Disconnecting Ma’aleh Adumim from Jerusalem would put the former
in the same dangerous situation as Mount Scopus before 1967. In any case,
detaching Ma’aleh Adumim and E1 from Jerusalem would be strategic madness, as
they control the vital eastern road to and from the capital.
OSCAR DAVIES
Jerusalem
‘Negligible’ Serbs
Sir, – I was quite galled to read “Supreme Court:
Extradite Serbian- Israeli wanted for genocide” (November 30), given that your
own pages have demonstrated the physical impossibility of the scale of killings
of which Alexander Zvtkovic is accused. It’s a phenomenon that is reserved
exclusively for the scoffed-at subject of the Balkans.
Has there ever
been a subject so immune to historical correction? Also, your reporter seems
entirely unaware that the testimony of the tribunal’s star witness – for which
several people have been put away for life – is a proven and paid-for
fraud.
As for the point of the article, of course the Serb lost the legal
battle. The rule has always been that the Serbs lose. By publishing an approving
report about Zvtkovic’s foreseeable extradition, the Post is adding insult to
injury. But that’s all par for the course when it comes to the negligible
Serbs.
JULIA GORIN Las Vegas
Who waits for whom?
Sir, – On a recent train
trip to Haifa, the young haredi fellow sitting next to me began to address me,
as fellow travelers often do. At first, the conversation consisted of the usual
inquiries: Where are you going? Where are you from? How long have you lived in
Israel?

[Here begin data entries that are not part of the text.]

Lemma resolve_integrity_witness :
  (∃ st', @dnsResolve nat demoHash demoAsk noDNSLib (λ _, 7) None "example.com" DNSModePreferIPv6 second 50 60
          (exchangeMsg demoAsk (mkMsg 7 0 [] [] [] []) demoSetDNS.2).2 = (Ok (lit "93.184.216.34", false), st') ∧
    ∃ qtype, chosen demoGenuine "example.com" DNSModePreferIPv6 qtype ∧ resolved demoGenuine "example.com" qtype "93.184.216.34") ∧
  (∃ st', @dnsResolve nat demoHash demoAsk noDNSLib (λ _, 7) (Some (mkFlight DNSModeIPv4Only second 60 mergedSetDNS.2))
          "example.com" DNSModeIPv6Only second 50 60 mergedSetDNS.2 = (Ok (lit "93.184.216.34", false), st') ∧
    ∃ qtype, chosen demoGenuine "example.com" DNSModeIPv4Only qtype ∧ resolved demoGenuine "example.com" qtype "93.184.216.34").
Proof.
  split.
  - eexists. split; [vm_compute; reflexivity|].
    refine (@resolve_integrity nat demoHash demoHash_u32 noDNSLib demoAsk (λ _, 7) demoLookup demoGenuine demoAsk_genuine
            demoAsk_safe _ noURL goTimeNone (emptyTables unsetPolicy) noPools (λ _, None) 1 demoDNSConfig 0 0 (unconfigured 0%nat)
            tt demoSetDNS.2 (exchangeMsg demoAsk (mkMsg 7 0 [] [] [] []) demoSetDNS.2).2 None
            "example.com" DNSModePreferIPv6 second 50 60 _ _ _ _ _ _).
    + done.
    + vm_compute. reflexivity.
    + vm_compute. discriminate.
    + vm_compute. split; [discriminate|reflexivity].
    + exact (reached_op _ _ _ _ _ (opQuery (mkMsg 7 0 [] [] [] [])) _ (reached_start _ _ _ _ _) I).
    + done.
    + done.
  - eexists. split; [vm_compute; reflexivity|].
    refine (@resolve_integrity nat demoHash demoHash_u32 noDNSLib demoAsk (λ _, 7) demoLookup demoGenuine demoAsk_genuine
            demoAsk_safe _ noURL goTimeNone (emptyTables unsetPolicy) noPools (λ _, None) 1 mergedConfig 0 0 (unconfigured 0%nat)
            tt mergedSetDNS.2 mergedSetDNS.2 (Some (mkFlight DNSModeIPv4Only second 60 mergedSetDNS.2))
            "example.com" DNSModeIPv6Only second 50 60 _ _ _ _ _ _).
    + done.
    + vm_compute. reflexivity.
    + vm_compute. discriminate.
    + vm_compute. split; [discriminate|reflexivity].
    + apply reached_start.
    + done.
    + intros l Hl. apply (f_equal (from_option id l)) in Hl. cbn [from_option id] in Hl. rewrite <- Hl. split; [done|apply reached_start].
Defined.

Lemma demo_inv : @dnsInv nat demoHash demoLookup demoGenuine demoSetDNS.2.
Proof.
  eapply (@configured_inv nat demoHash demoHash_u32 demoLookup demoGenuine noURL goTimeNone
            (emptyTables unsetPolicy) noPools (λ _, None) 1 demoDNSConfig 0 0 (unconfigured 0%nat) tt).
  - vm_compute. reflexivity.
  - vm_compute. discriminate.
  - vm_compute. split; [discriminate|reflexivity].
Qed.
(** Nothing was closed that was not ours; we own the engine's descriptor while it
    runs, and none otherwise. *)
Definition mobileInv (m : mobile P) : Prop :=
  fd_wrong (m_fds m) = false ∧
  if m_running m then
    ∃ n mtu, e_device (m_engine m) = Some (DevFD n mtu) ∧ e_stack (m_engine m) = Some (DevFD n mtu) ∧ fd_open (m_fds m) !! n = Some Ours ∧
      ∀ k, fd_open (m_fds m) !! k = Some Ours → k = n
  else ∀ k, fd_open (m_fds m) !! k ≠ Some Ours.

(** Opening a copy and closing it again. *)
Lemma dup_close f n : fd_wrong f = false → fd_open f !! n = None → (∀ k, fd_open f !! k ≠ Some Ours) →
  fd_wrong (closeFd n (openFd n Ours f)) = false ∧ ∀ k, fd_open (closeFd n (openFd n Ours f)) !! k ≠ Some Ours.
Proof.
  intros Hw Hn Ho. unfold closeFd, openFd. cbn [fd_open]. rewrite lookup_insert_eq. split; [done|].
  intros k. cbn [fd_open]. rewrite delete_insert_eq, delete_id by done. apply Ho.
Qed.

Lemma start_inv (env : mobileEnv) fd name m :
  (∀ n, me_dup env fd = Ok n → 0 ≤ n < 2 ^ 31 ∧ fd_open (m_fds m) !! n = None) →
  (StartLumine lumineProxy env fd name m).1 ≠ StartPanic → mobileInv m → mobileInv (StartLumine lumineProxy env fd name m).2.
Proof.
  intros Hdup. unfold StartLumine. case_bool_decide; [done|]. destruct (m_running m) eqn:Er; [done|].
  destruct (negb _); [done|]. unfold mobileInv. rewrite Er. destruct (me_LoadConfig env _); [done|].
  destruct (me_dup env fd) as [n|e|]; [|done..]. destruct (Hdup n eq_refl) as [Hn Hfree].
  destruct (start _ _) as [[u|e|] eng'] eqn:Es; [| |done]; intros _ [Hw Ho].
  - destruct (start_device _ _ n u eng' Hn Es) as (mtu & Hd & Hst). split; [done|]. exists n, mtu. split_and!; [done|done|..]; cbn [snd m_fds setMobile fd_open openFd].
    + apply lookup_insert_eq.
    + intros k. destruct (decide (k = n)) as [->|Hne]; [done|]. rewrite lookup_insert_ne by done. by intros ?%Ho.
  - exact (dup_close _ n Hw Hfree Ho).
Qed.

(** What happens elsewhere changes neither what is ours nor what was wrong. *)
Lemma elsewhere_ours f ev k : fd_open (elsewhere f ev) !! k = Some Ours ↔ fd_open f !! k = Some Ours.
Proof.
  destruct ev as [n|n]; cbn [elsewhere]; destruct (fd_open f !! n) as [[]|] eqn:E; try done; cbn [fd_open openFd];
    destruct (decide (k = n)) as [->|]; rewrite ?lookup_insert_eq, ?lookup_delete_eq, ?E; try done;
    by rewrite ?lookup_insert_ne, ?lookup_delete_ne.
Qed.

Lemma elsewhere_wrong f ev : fd_wrong (elsewhere f ev) = fd_wrong f.
Proof. destruct ev as [n|n]; cbn [elsewhere]; by destruct (fd_open f !! n) as [[]|]. Qed.
(** What is done for one request, in order. *)
Inductive fwdOp (ID : Type) :=
| CreateEndpoint
| KeepAlive (on : bool)
| KeepaliveIdle (d : Z)
| KeepaliveInterval (d : Z)
| KeepaliveCount (n : Z)
| SetSendBuffer (n : Z)
| SetReceiveBuffer (n : Z)
| Handle (id : ID)
| Complete (sendReset : bool).
Arguments CreateEndpoint {ID}.
Arguments KeepAlive {ID}.
Arguments KeepaliveIdle {ID}.
Arguments KeepaliveInterval {ID}.
Arguments KeepaliveCount {ID}.
Arguments SetSendBuffer {ID}.
Arguments SetReceiveBuffer {ID}.
Arguments Handle {ID}.
Arguments Complete {ID}.

Section Forward.
Context {ID : Type}.
(** Which socket option fails, and the defaults of the buffer sizes. *)
Context (refused : fwdOp ID → bool) (sendDefault recvDefault : option Z).

(** Options one after the other, up to the first that fails. *)
Fixpoint tryAll (ops : list (fwdOp ID)) : list (fwdOp ID) * bool :=
  match ops with
  | [] => ([], true)
  | o :: ops => if refused o then ([o], false) else let '(l, ok) := tryAll ops in (o :: l, ok)
  end.

Definition setSocketOptions : list (fwdOp ID) :=
  let '(l, ok) := tryAll [KeepaliveIdle tcpKeepaliveIdle; KeepaliveInterval tcpKeepaliveInterval;
                          KeepaliveCount tcpKeepaliveCount] in
  KeepAlive true :: l ++
  if ok then (match sendDefault with Some n => [SetSendBuffer n] | None => [] end) ++
             (match recvDefault with Some n => [SetReceiveBuffer n] | None => [] end)
  else [].

(** A connection whose options were refused is handed over all the same. *)
Definition forwardTCP (id : ID) : list (fwdOp ID) :=
  CreateEndpoint ::
  if refused CreateEndpoint then [Complete true] else setSocketOptions ++ [Handle id; Complete false].

Definition forwardUDP (id : ID) : list (fwdOp ID) :=
  CreateEndpoint :: if refused CreateEndpoint then [] else [Handle id].

Definition isComplete (o : fwdOp ID) : Prop := match o with Complete _ => True | _ => False end.
Definition isHandle (o : fwdOp ID) : Prop := match o with Handle _ => True | _ => False end.
#[local] Instance isComplete_dec o : Decision (isComplete o).
Proof. destruct o; apply _. Defined.
#[local] Instance isHandle_dec o : Decision (isHandle o).
Proof. destruct o; apply _. Defined.

Lemma tryAll_sub ops o : o ∈ (tryAll ops).1 → o ∈ ops.
Proof.
  induction ops as [|x ops IH]; cbn [tryAll]; [done|]. destruct (refused x); [set_solver|].
  destruct (tryAll ops) as [l ok]. set_solver.
Qed.

Lemma socket_options_only o : o ∈ setSocketOptions → ¬ isComplete o ∧ ¬ isHandle o.
Proof.
  unfold setSocketOptions. pose proof (tryAll_sub [KeepaliveIdle tcpKeepaliveIdle; KeepaliveInterval tcpKeepaliveInterval;
    KeepaliveCount tcpKeepaliveCount]) as H. destruct (tryAll _) as [l ok]. cbn [fst] in H.
  rewrite elem_of_cons, elem_of_app. intros [->|[Hl|Ho]]; [by split; intros []| |].
  - apply H in Hl. set_unfold in Hl. destruct_or! Hl; subst; by split; intros [].
  - destruct ok; [|set_solver]. apply elem_of_app in Ho as [Ho|Ho].
    + destruct sendDefault; [apply list_elem_of_singleton in Ho as ->; by split; intros []|by apply elem_of_nil in Ho].
    + destruct recvDefault; [apply list_elem_of_singleton in Ho as ->; by split; intros []|by apply elem_of_nil in Ho].
Qed.

(** Every TCP request is completed exactly once, in the end: with a reset when no
    endpoint could be made, and otherwise after the one connection it gives was
    handed over, with or without its options. *)
Lemma tcp_request_completed id :
  if refused CreateEndpoint then forwardTCP id = [CreateEndpoint; Complete true]
  else ∃ opts, forwardTCP id = CreateEndpoint :: opts ++ [Handle id; Complete false] ∧
    Forall (λ o, ¬ isComplete o ∧ ¬ isHandle o) opts.
Proof.
  unfold forwardTCP. destruct (refused CreateEndpoint); [done|]. exists setSocketOptions. split; [done|].
  apply Forall_forall. exact socket_options_only.
Qed.
End Forward.

Example stack_examples :
  let K := mkStackConstants 4096 4194304 1048576 1048576 1 in
  (CreateStack (λ _ _, None) K 1 [Addr4 0xe0000001] [OptSendBufferSize 65536] []).2 =
    defaultCalls K ++ [SendBufferRange 4096 65536 4194304] ++ handlersAndNIC 1 ++
    [ProtocolAddress false 1 [10; 0; 0; 1] 8; ProtocolAddress true 1 ([0xfd] ++ replicate 13 0 ++ [1; 0]) 8;
     JoinGroup false 1 [224; 0; 0; 1]] ∧
  CreateStack (λ _ o, if decide (o = CreateNIC 1) then Some (lit "duplicate nic id") else None) K 1 [] [] [] =
    (Err (errorString "create NIC: duplicate nic id"), defaultCalls K ++ [TCPHandler; UDPHandler; CreateNIC 1]) ∧
  forwardTCP (λ o, match o with KeepaliveInterval _ => true | _ => false end) (Some 1) (Some 2) 7 =
    [CreateEndpoint; KeepAlive true; KeepaliveIdle (60 * 10 ^ 9); KeepaliveInterval (30 * 10 ^ 9); Handle 7; Complete false].
Proof. vm_compute. split_and!; reflexivity. Qed.
(** [FD.Type], [FD.Name], [FD.Close] *)
Definition Type_ (d : device) : gostring := match d with DevFD _ _ => fdDriver | _ => tunDriver end.
Definition Name (fd : Z) : gostring := itoa fd.
Definition Close (fd : Z) (o : gset Z) : gset Z := o ∖ {[fd]}.

(** [open] on Linux, and on the other Unix systems over the endpoint of iobased:
    the descriptor came from the caller, a failure leaves it open. *)
Definition openLinux (newEndpointFails : Z → Z → option error) (fd mtu offset : Z) : res device :=
  match newEndpointFails fd mtu with
  | Some e => Err (wrapError "create endpoint: " e)
  | None => Ok (DevFD fd mtu)
  end.

Definition openUnix (fd mtu offset : Z) : res (device * endpoint) :=
  match newEndpoint true mtu offset with
  | Err e => Err (wrapError "create endpoint: " e)
  | Ok ep => Ok (DevFD fd mtu, ep)
  | Panic => Panic
  end.

(** [Open] of fd_windows.go *)
Definition openWindows (name : gostring) (mtu offset : Z) : res device := fail "unsupported operation".

(** The device opened under a name has that name. *)
Lemma fd_name_roundtrip fd : 0 ≤ fd < 2 ^ 63 → atoi (Name fd) = Some fd.
Proof. intros H. unfold Name. apply atoi_itoa. lia. Qed.
End FDBased.

(** ** The life of the endpoint's goroutines (iobased Attach, Wait)

    [Attach] may be called again and again, with a dispatcher or without one; the
    first call starts the two loops, the reading loop ends with an error of the
    device and cancels the context, on which the writing loop ends. *)

Module Attach.

Inductive goroutine := idle | running | left_ | finished.

#[global] Instance goroutine_eq_dec : EqDecision goroutine.
Proof. solve_decision. Defined.

Record state := mkState {
  st_once : bool;
  st_wg : Z;
  st_dispatch : goroutine;
  st_outbound : goroutine;
  st_cancelled : bool;
  st_attached : bool;
}.

Definition init : state := mkState false 0 idle idle false false.

(** [Endpoint.Attach]; [dispatcher] says whether it is not nil. *)
Definition attach (dispatcher : bool) (s : state) : state :=
  if st_once s then mkState true (st_wg s) (st_dispatch s) (st_outbound s) (st_cancelled s) dispatcher
  else mkState true (st_wg s + 2) running running false dispatcher.

(** [wg.Done] panics below zero. *)
Inductive step : state → state → Prop :=
| step_attach d s : step s (attach d s)
| step_read_fails s : st_dispatch s = running →
    step s (mkState (st_once s) (st_wg s) left_ (st_outbound s) true (st_attached s))
| step_no_packet s : st_outbound s = running → st_cancelled s = true →
    step s (mkState (st_once s) (st_wg s) (st_dispatch s) left_ true (st_attached s))
| step_done_dispatch s : st_dispatch s = left_ →
    step s (mkState (st_once s) (st_wg s - 1) finished (st_outbound s) (st_cancelled s) (st_attached s))
| step_done_outbound s : st_outbound s = left_ →
    step s (mkState (st_once s) (st_wg s - 1) (st_dispatch s) finished (st_cancelled s) (st_attached s)).

(** [Endpoint.Wait] returns. *)
Definition waitReturns (s : state) : Prop := st_wg s = 0.

Definition live (g : goroutine) : Z := match g with running | left_ => 1 | _ => 0 end.

(** The wait group counts the goroutines that have not finished; the writing
    loop ends only after the reading one; nothing runs before the first attach. *)
Definition Inv (s : state) : Prop :=
  st_wg s = live (st_dispatch s) + live (st_outbound s) ∧
  (st_once s = false → st_dispatch s = idle ∧ st_outbound s = idle) ∧
  (st_once s = true → st_dispatch s ≠ idle ∧ st_outbound s ≠ idle) ∧
  (st_cancelled s = true ↔ st_dispatch s = left_ ∨ st_dispatch s = finished) ∧
  (st_outbound s = left_ ∨ st_outbound s = finished → st_cancelled s = true).

Lemma inv_step s s' : Inv s → step s s' → Inv s'.
Proof.
  intros (Hw & H0 & H1 & H2 & H3). destruct 1 as [dd s|s E|s E Ec|s E|s E]; destruct s as [o w d b c a];
    unfold Inv, attach; cbn in *; subst.
  - destruct o; cbn; [done|]. destruct (H0 eq_refl) as [-> ->]. cbn. split_and!; [lia|done..|naive_solver|naive_solver].
  - destruct o; [|naive_solver]. cbn. split_and!; [lia|done|naive_solver|naive_solver|done].
  - destruct o; [|naive_solver]. cbn. split_and!; [lia|done|naive_solver|done|done].
  - destruct o; [|naive_solver]. cbn. split_and!; [lia|done|naive_solver|naive_solver|done].
  - destruct o; [|naive_solver]. cbn. split_and!; [lia|done|naive_solver|done|naive_solver].
Qed.
(* ===== verification/Config.v ===== *)
(** * Loading a configuration, and the logger (enimul/internal/core/config.go,
      runtime.go, log.go; enimul/internal/log)

    [LoadConfig] sets the package variables one after the other; [ResetRuntimeState]
    repeats the last two settings.  The components it calls are the models of the
    other files.  Opening and decoding the file, and opening a log file, are
    arguments. *)

From S2P Require Import Prelude Errors Netip AddrTrie Pattern Policy Routing Desync IPPool Dns GfwList DialBind.
Local Open Scope Z_scope.

(** ** Levels and loggers (package log) *)

Definition LevelTrace : Z := -2.
Definition LevelDebug : Z := -1.
Definition LevelInfo : Z := 0.
Definition LevelWarn : Z := 1.
Definition LevelError : Z := 2.
Definition Disabled : Z := 3.

Definition isOneOf (s : gostring) (l : list String.string) : bool := existsb (λ x, bool_decide (s = lit x)) l.

Definition ParseLevel (s : gostring) : res Z :=
  if isOneOf s ["TRACE"; "trace"]%string then Ok LevelTrace
  else if isOneOf s ["DEBUG"; "debug"]%string then Ok LevelDebug
  else if isOneOf s ["INFO"; "info"]%string then Ok LevelInfo
  else if isOneOf s ["WARN"; "warn"; "WARNING"; "warning"]%string then Ok LevelWarn
  else if isOneOf s ["ERROR"; "error"]%string then Ok LevelError
  else if isOneOf s ["NONE"; "none"]%string then Ok Disabled
  else Err (errorString ("unknown log level: " ++ s)).

(** [appendLevel] panics on [Disabled] and on unknown levels. *)
Definition appendLevel (b : bytes) (lvl : Z) : res bytes :=
  if lvl =? LevelTrace then Ok (b ++ "TRACE ")
  else if lvl =? LevelDebug then Ok (b ++ "DEBUG ")
  else if lvl =? LevelInfo then Ok (b ++ "INFO  ")
  else if lvl =? LevelWarn then Ok (b ++ "WARN  ")
  else if lvl =? LevelError then Ok (b ++ "ERROR ")
  else Panic.

Inductive logOut := Stdout | Stderr | LogFile (path : gostring) | CustomWriter (n : nat).

(** The engine's loggers write to whatever [runtimeLogWriter] is at the time; a
    disabled one discards. *)
Inductive loggerOut := Swappable | Discard.

Record consoleLogger := mkLogger { lgOut : loggerOut; lgLevel : Z; lgPrefix : gostring }.

Definition newConsoleLogger (out : loggerOut) (prefix : gostring) (lvl : Z) : consoleLogger :=
  mkLogger (if lvl =? Disabled then Discard else out) lvl prefix.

I answered all his questions and added that, as a new immigrant, I felt
privileged to live in such a wonderful Jewish country.
He politely smiled
and said: “Country? I’m sorry, but Israel is not a Jewish country yet – not
until Moshiach [the Messiah] arrives. We must pray and await his
arrival.”
“I don’t mind waiting,” I replied. “But as a Holocaust survivor
I’m a bit tired of waiting.
You see, waiting for Moshiach was a rather
unpleasant experience.
Then something incredible, something that shocked
the anti-Semites everywhere in the world, happened: The Jews decided that enough
is enough, and while still awaiting Moshiach, put a stop to the popular sport of
Jew-killing by reclaiming their ancestral land and defending themselves by
making Jew-killers pay a high price for their enjoyable hobby.”
After
observing the new breed of Jews – the Israelis – and their extraordinary
achievement of turning sand, rock and desert into fertile agricultural fields
and splendid cities, I sometimes fantasize that when Moshiach finally does come,
He would smile and say, “What took you so long?”